One of the strongest arguments in favor of private participation in infrastructure is that lender's due diligence will discipline promoters to increase the likelihood of commercial viability. But as we have seen time and time again, financial markets lose their disciplining powers when credit is plentiful and asset markets are booming.
A Chinese investor bid just €10,000 in an auction to buy the ghost airport of Ciudad Real. The Chinese group, Tzaneen International, was the only bidder for the vast-but-vacant airport built in the thinly populated Castilla-La Mancha region of southern Spain for a reported €1bn. Ciudad Real boasts a 4km runway — long enough to handle an Airbus A380m, the world’s largest passenger jet — and a terminal building designed to accommodate 10m customers a year. Since its completion in 2009 — a year after a decade-long construction boom turned to bust, plunging Spain into its worst recession in recent memory — the airport has been held up as one of the worst excesses of the country’s go-go years.
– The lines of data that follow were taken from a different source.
(** The rings of the inputs and the greatest height of an output in them. *)
Fixpoint rings_loop (c : chain) (tx_version : Z) (tx_prefix_hash : bytes) (ins : list Transaction.txin_v) (pmax : option Z)
    : verdict (list (list ctkey) * option Z) :=
  match ins with
  | [] => accept ([], pmax)
  | Transaction.txin_to_key _ key_offsets k_image :: ins =>
      let! _ := require (negb (Nat.eqb (length key_offsets) 0)) rejected in
      let! _ := require (negb (have_tx_keyimg_as_spent c k_image)) double_spend in
      let! (keys, pmax) := obtain (check_tx_input c tx_version key_offsets k_image tx_prefix_hash pmax) rejected in
      let! (pubkeys, pmax) := rings_loop c tx_version tx_prefix_hash ins pmax in
      accept (keys :: pubkeys, pmax)
  | _ :: _ => refuse rejected
  end.

#[global] Instance ctkey_eq_dec : EqDecision ctkey.
Proof. solve_decision. Defined.

(** The member of a matrix. *)
Definition member (mixRing : list (list ctkey)) (i j : nat) : option ctkey := row ← mixRing !! i; row !! j.

(** The comparisons of the rings with the expanded signature. *)
Definition same_rings (pubkeys mixRing : list (list ctkey)) : bool :=
  Nat.eqb (length pubkeys) (length mixRing)
  && forallb (fun '(a, b) => Nat.eqb (length a) (length b)) (zip pubkeys mixRing)
  && forallb (fun n => forallb (fun m => bool_decide (member pubkeys n m = member mixRing n m))
                         (seq 0 (length (default [] (pubkeys !! n))))) (seq 0 (length pubkeys)).

Definition same_columns (pubkeys mixRing : list (list ctkey)) : bool :=
  forallb (fun ring => Nat.eqb (length ring) (length mixRing)) pubkeys
  && forallb (fun column => Nat.eqb (length pubkeys) (length column)) mixRing
  && forallb (fun n => forallb (fun m => bool_decide (member pubkeys n m = member mixRing m n))
                         (seq 0 (length (default [] (pubkeys !! n))))) (seq 0 (length pubkeys)).
Lemma add_block_info_keeps blk s d c : keeps db_ok (add_block_info blk s d c (get_block_hash blk)).
Proof.
  intros db r db' H E. destruct r as [e|[]].
  - enough (db' = db) by congruence. revert E. unfold add_block_info, dbind, dget, raise, dret, dset.
    repeat (case_match; try done); intros E; by simplify_eq.
  - apply add_block_info_inv in E as (N & -> & L). destruct H. split; try done; cbn.
    + rewrite map_app. apply NoDup_app. split; [done|]. split; [|apply NoDup_singleton].
      intros x (b & -> & Hb)%list_elem_of_fmap E%list_elem_of_singleton. unfold block_height in N. apply fmap_None in N.
      by eapply list_find_none in N.
    + rewrite Forall_app. split; [done|]. by constructor.
    + intros i b b' Hb [[_ Hb']|[Hi <-]]%lookup_snoc_Some.
      * eapply ok_links0; [|done]. rewrite lookup_app_l in Hb; [done|]. apply lookup_lt_Some in Hb'. lia.
      * cbn. apply L. rewrite last_lookup. replace (Nat.pred (length (d_blocks db))) with i by lia.
        rewrite lookup_app_l in Hb; [done|lia].
Qed.

Lemma write_block_keeps blk s d c txs : keeps db_ok (write_block blk s d c txs).
Proof.
  unfold write_block. destruct (negb _); [apply keeps_raise|]. cbv zeta.
  apply keeps_bind; [apply keeps_get|]. intros h. apply keeps_bind; [apply add_transaction_keeps|]. intros _.
  apply keeps_bind; [apply add_transactions_keeps|]. intros _. apply keeps_bind; [apply add_block_info_keeps|]. auto with keeps.
Qed.

(** ** Taking back what was added *)

Definition images (ins : list Transaction.txin_v) : list bytes :=
  omap (fun i => match i with Transaction.txin_to_key _ _ k => Some k | _ => None end) ins.

Definition is_gen (i : Transaction.txin_v) : bool := match i with Transaction.txin_gen _ => true | _ => false end.
Definition spends_keys (p : Transaction.transaction_prefix) : Prop :=
  Forall (fun i => match i with Transaction.txin_to_key _ _ _ => True | _ => False end) (Transaction.vin p).


Lemma filter_all {A} (P : A -> Prop) `{forall x, Decision (P x)} (l : list A) : (forall x, x ∈ l -> P x) -> filter P l = l.
Proof.
  induction l as [|x l IH]; intros F; [done|]. rewrite filter_cons_True by (apply F, list_elem_of_here). f_equal.
  apply IH. intros y Hy. by apply F, list_elem_of_further.
Qed.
It is seen as a prime example of the reckless ambition that drove local and regional governments to build museums, racetracks, sports arenas and oversized transport hubs up and down the country in the period leading up to the financial crisis... CR Aeropuertos, the operator of the Ciudad Real terminal, went into bankruptcy three years ago.By any yardstick, Ciudad Real should never had such a large airport,
A provincial capital of just 75,000 inhabitants, Ciudad Real is located in a thinly populated part of Castilla-La Mancha, halfway between Madrid and Cordoba...The city is more than two hours’ drive south of Madrid, the Spanish capital, with little potential for tourism and only negligible commercial activity. There is no significant industry in the area and the city attracts relatively few visitors, especially from outside the country. According to Spain’s national statistics office, Ciudad Real and the surrounding province typically record only between 1,300 and 5,000 overnight stays by foreign visitors every month. The contrast between the ambition and scale of the airport and the apparent lack of demand for such a terminal in the surrounding region made it an obvious symbol of the folly and excess of Spain’s boom years...The airport was originally named after Don Quixote, the hero of Miguel de Cervantes’s famous novel. The name was quickly changed, but the association with the delusional knight would prove apt: even when it was operational, the airport never handled more than a handful of flights a week.